__WHAT YOU SHOULD DO__
Pull out of the data below the stretch of lines bounded by the one containing "(** Every operation" and the one containing "destruct (admits hard", both bounds included, unchanged.

__GIVEN ENTRIES__
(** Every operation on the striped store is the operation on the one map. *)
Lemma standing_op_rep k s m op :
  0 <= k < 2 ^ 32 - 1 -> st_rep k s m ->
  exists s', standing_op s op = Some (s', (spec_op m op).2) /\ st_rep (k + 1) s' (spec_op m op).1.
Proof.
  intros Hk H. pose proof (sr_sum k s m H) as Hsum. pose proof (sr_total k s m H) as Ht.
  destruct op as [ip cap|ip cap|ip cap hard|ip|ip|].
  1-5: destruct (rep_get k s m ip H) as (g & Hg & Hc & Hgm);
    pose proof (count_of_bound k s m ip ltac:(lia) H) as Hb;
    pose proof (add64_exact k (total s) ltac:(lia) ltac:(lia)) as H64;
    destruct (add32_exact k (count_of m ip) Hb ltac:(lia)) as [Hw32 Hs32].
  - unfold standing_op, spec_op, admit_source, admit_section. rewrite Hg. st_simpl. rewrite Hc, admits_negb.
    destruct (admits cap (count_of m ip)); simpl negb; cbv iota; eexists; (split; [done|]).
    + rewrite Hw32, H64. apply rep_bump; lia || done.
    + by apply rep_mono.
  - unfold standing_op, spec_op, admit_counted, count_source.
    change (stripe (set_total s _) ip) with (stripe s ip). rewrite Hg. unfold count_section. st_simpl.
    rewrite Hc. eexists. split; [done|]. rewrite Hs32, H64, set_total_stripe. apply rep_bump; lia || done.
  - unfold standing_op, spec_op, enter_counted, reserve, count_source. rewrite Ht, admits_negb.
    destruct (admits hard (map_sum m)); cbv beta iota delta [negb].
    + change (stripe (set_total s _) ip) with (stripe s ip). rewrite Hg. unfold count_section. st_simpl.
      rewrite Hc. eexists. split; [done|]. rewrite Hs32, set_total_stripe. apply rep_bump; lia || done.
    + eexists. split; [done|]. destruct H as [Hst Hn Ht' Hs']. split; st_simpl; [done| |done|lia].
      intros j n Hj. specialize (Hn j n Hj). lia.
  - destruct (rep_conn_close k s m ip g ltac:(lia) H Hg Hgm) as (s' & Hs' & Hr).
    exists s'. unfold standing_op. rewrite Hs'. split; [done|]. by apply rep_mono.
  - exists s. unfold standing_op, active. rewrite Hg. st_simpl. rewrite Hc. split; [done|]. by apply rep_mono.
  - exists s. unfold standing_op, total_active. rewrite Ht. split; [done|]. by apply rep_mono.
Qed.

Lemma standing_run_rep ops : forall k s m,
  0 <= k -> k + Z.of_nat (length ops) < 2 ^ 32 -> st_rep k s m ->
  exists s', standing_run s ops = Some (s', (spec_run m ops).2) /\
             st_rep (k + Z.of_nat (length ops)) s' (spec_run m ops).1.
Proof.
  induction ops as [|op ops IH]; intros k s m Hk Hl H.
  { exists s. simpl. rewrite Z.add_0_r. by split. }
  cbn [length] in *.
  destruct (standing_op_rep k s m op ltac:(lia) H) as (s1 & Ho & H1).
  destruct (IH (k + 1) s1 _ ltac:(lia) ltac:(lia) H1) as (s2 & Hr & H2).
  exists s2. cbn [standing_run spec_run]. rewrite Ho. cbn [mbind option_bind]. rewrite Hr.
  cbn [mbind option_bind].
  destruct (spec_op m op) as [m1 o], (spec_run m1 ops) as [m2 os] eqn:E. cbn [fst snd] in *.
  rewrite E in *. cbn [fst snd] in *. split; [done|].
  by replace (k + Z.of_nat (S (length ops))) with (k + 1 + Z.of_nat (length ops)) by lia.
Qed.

---

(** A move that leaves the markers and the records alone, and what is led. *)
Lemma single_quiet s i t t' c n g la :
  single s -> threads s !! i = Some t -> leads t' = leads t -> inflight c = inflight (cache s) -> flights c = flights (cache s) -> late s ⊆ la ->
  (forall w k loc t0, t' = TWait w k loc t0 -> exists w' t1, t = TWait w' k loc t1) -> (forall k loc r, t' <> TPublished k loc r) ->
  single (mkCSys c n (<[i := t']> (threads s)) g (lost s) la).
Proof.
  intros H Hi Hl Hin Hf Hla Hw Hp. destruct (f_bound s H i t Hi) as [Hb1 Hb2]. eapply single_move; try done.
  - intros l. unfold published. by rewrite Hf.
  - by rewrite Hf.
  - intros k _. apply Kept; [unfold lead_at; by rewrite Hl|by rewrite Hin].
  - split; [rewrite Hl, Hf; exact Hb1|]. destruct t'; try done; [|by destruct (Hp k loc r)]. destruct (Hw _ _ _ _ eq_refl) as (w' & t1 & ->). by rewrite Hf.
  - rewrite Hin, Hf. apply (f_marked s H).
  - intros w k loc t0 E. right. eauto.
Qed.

__RESPONSE TO THE TASK__
(** Every operation on the striped store is the operation on the one map. *)
Lemma standing_op_rep k s m op :
  0 <= k < 2 ^ 32 - 1 -> st_rep k s m ->
  exists s', standing_op s op = Some (s', (spec_op m op).2) /\ st_rep (k + 1) s' (spec_op m op).1.
Proof.
  intros Hk H. pose proof (sr_sum k s m H) as Hsum. pose proof (sr_total k s m H) as Ht.
  destruct op as [ip cap|ip cap|ip cap hard|ip|ip|].
  1-5: destruct (rep_get k s m ip H) as (g & Hg & Hc & Hgm);
    pose proof (count_of_bound k s m ip ltac:(lia) H) as Hb;
    pose proof (add64_exact k (total s) ltac:(lia) ltac:(lia)) as H64;
    destruct (add32_exact k (count_of m ip) Hb ltac:(lia)) as [Hw32 Hs32].
  - unfold standing_op, spec_op, admit_source, admit_section. rewrite Hg. st_simpl. rewrite Hc, admits_negb.
    destruct (admits cap (count_of m ip)); simpl negb; cbv iota; eexists; (split; [done|]).
    + rewrite Hw32, H64. apply rep_bump; lia || done.
    + by apply rep_mono.
  - unfold standing_op, spec_op, admit_counted, count_source.
    change (stripe (set_total s _) ip) with (stripe s ip). rewrite Hg. unfold count_section. st_simpl.
    rewrite Hc. eexists. split; [done|]. rewrite Hs32, H64, set_total_stripe. apply rep_bump; lia || done.
  - unfold standing_op, spec_op, enter_counted, reserve, count_source. rewrite Ht, admits_negb.
    destruct (admits hard (map_sum m)); cbv beta iota delta [negb].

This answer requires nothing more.